*Given data:*
###

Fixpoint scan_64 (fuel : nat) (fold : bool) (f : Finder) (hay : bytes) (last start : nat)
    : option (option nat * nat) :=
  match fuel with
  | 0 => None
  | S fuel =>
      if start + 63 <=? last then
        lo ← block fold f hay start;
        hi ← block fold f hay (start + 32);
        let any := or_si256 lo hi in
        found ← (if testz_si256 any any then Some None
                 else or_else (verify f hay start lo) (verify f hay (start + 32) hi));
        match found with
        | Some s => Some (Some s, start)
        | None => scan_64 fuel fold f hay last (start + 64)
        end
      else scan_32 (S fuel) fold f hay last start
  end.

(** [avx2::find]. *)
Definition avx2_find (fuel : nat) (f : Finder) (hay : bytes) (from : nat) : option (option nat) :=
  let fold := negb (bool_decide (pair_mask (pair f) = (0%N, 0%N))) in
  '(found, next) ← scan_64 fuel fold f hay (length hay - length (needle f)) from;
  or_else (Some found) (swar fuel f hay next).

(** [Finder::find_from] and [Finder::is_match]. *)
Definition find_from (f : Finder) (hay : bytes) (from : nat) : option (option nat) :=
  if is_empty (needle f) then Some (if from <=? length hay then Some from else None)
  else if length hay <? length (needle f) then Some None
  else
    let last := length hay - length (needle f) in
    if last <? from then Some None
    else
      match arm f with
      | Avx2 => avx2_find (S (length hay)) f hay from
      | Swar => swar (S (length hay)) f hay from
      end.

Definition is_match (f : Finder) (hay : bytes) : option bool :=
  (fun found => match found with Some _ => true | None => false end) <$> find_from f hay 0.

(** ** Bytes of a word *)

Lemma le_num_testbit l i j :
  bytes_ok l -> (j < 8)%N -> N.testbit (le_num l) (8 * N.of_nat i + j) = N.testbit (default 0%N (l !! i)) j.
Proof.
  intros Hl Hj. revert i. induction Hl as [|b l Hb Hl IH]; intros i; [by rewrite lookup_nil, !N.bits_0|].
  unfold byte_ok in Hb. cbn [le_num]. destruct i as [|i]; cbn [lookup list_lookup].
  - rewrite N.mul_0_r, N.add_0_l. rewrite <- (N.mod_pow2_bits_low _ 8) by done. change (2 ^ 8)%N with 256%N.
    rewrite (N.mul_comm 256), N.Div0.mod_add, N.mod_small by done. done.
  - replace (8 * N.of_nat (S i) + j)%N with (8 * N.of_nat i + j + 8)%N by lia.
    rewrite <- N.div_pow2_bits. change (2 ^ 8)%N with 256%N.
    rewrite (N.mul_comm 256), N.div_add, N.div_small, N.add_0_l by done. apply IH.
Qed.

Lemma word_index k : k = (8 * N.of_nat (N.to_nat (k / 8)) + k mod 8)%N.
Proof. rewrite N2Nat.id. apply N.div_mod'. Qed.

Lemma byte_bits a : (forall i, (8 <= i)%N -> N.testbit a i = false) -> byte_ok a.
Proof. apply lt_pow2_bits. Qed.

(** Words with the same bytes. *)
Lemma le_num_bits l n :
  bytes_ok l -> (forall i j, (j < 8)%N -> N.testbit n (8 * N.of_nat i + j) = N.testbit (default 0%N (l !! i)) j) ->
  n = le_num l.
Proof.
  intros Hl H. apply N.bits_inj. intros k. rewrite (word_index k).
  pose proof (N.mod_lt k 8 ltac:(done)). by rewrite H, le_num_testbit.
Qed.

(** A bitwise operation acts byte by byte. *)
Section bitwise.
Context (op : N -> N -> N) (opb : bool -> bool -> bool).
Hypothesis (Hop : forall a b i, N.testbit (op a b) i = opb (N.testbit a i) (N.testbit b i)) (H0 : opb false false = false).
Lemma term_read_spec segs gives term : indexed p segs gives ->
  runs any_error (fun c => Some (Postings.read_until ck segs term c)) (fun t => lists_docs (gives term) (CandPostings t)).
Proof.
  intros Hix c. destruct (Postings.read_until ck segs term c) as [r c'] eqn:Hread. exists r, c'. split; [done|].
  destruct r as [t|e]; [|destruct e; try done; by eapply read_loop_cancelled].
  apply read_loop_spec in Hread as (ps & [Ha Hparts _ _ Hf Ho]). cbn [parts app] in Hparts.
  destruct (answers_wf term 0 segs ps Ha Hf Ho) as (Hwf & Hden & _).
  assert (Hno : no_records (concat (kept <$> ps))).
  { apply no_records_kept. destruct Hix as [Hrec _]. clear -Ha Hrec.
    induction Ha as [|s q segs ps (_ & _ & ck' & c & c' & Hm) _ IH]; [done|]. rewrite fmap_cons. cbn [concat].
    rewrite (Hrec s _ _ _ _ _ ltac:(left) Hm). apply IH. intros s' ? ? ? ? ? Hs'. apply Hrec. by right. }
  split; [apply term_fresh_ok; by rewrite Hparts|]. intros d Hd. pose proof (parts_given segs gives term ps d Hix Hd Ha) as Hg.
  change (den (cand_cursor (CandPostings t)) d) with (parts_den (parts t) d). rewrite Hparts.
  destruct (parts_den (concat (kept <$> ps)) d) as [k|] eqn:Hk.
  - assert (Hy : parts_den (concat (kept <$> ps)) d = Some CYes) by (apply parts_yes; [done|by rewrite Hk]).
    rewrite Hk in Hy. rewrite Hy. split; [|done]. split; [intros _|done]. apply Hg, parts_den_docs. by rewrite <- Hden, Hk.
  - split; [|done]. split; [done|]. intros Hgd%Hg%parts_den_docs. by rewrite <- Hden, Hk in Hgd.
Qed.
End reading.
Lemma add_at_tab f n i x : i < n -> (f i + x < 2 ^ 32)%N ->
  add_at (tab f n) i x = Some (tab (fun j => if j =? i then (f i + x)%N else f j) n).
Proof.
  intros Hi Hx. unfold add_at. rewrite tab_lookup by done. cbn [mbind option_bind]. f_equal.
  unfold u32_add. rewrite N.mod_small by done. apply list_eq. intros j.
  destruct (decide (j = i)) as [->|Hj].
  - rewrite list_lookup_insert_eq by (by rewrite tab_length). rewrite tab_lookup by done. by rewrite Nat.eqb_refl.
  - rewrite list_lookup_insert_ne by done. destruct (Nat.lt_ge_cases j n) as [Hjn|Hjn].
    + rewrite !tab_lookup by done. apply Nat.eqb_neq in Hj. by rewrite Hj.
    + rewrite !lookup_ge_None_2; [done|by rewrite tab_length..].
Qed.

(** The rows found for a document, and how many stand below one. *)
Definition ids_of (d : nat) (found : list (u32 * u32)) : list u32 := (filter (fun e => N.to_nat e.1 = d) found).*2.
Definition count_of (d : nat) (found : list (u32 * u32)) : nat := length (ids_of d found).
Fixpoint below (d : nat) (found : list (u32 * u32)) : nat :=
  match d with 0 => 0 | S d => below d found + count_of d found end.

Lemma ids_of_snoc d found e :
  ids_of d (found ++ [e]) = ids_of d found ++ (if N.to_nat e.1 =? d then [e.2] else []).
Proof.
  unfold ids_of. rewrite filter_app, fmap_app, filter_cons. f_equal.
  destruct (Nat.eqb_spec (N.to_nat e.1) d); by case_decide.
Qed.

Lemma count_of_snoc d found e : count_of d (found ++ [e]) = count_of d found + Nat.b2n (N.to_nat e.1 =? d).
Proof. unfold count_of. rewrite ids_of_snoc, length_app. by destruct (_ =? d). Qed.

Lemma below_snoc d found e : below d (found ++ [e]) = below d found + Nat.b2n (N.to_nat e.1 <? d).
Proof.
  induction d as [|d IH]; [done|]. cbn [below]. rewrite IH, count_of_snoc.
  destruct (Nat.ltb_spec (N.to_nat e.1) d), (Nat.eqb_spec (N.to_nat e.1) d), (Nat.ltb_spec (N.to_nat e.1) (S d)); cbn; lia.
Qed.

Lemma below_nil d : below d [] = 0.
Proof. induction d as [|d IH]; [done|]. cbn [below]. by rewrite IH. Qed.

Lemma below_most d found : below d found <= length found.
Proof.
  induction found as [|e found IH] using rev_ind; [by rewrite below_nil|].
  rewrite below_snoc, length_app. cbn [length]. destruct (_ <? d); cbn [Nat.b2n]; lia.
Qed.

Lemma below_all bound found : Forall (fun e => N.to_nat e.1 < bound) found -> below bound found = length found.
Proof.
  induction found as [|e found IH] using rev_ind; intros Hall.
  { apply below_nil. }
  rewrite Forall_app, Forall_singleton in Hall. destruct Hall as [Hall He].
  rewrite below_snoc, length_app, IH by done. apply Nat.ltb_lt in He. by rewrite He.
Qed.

###

*Problem to work on:* Print the first line of the records above and each line after it, exactly, through the line with "lo ← block fold f hay start;".

*Result for this task:*
Fixpoint scan_64 (fuel : nat) (fold : bool) (f : Finder) (hay : bytes) (last start : nat)
    : option (option nat * nat) :=
  match fuel with
  | 0 => None
  | S fuel =>
      if start + 63 <=? last then
        lo ← block fold f hay start;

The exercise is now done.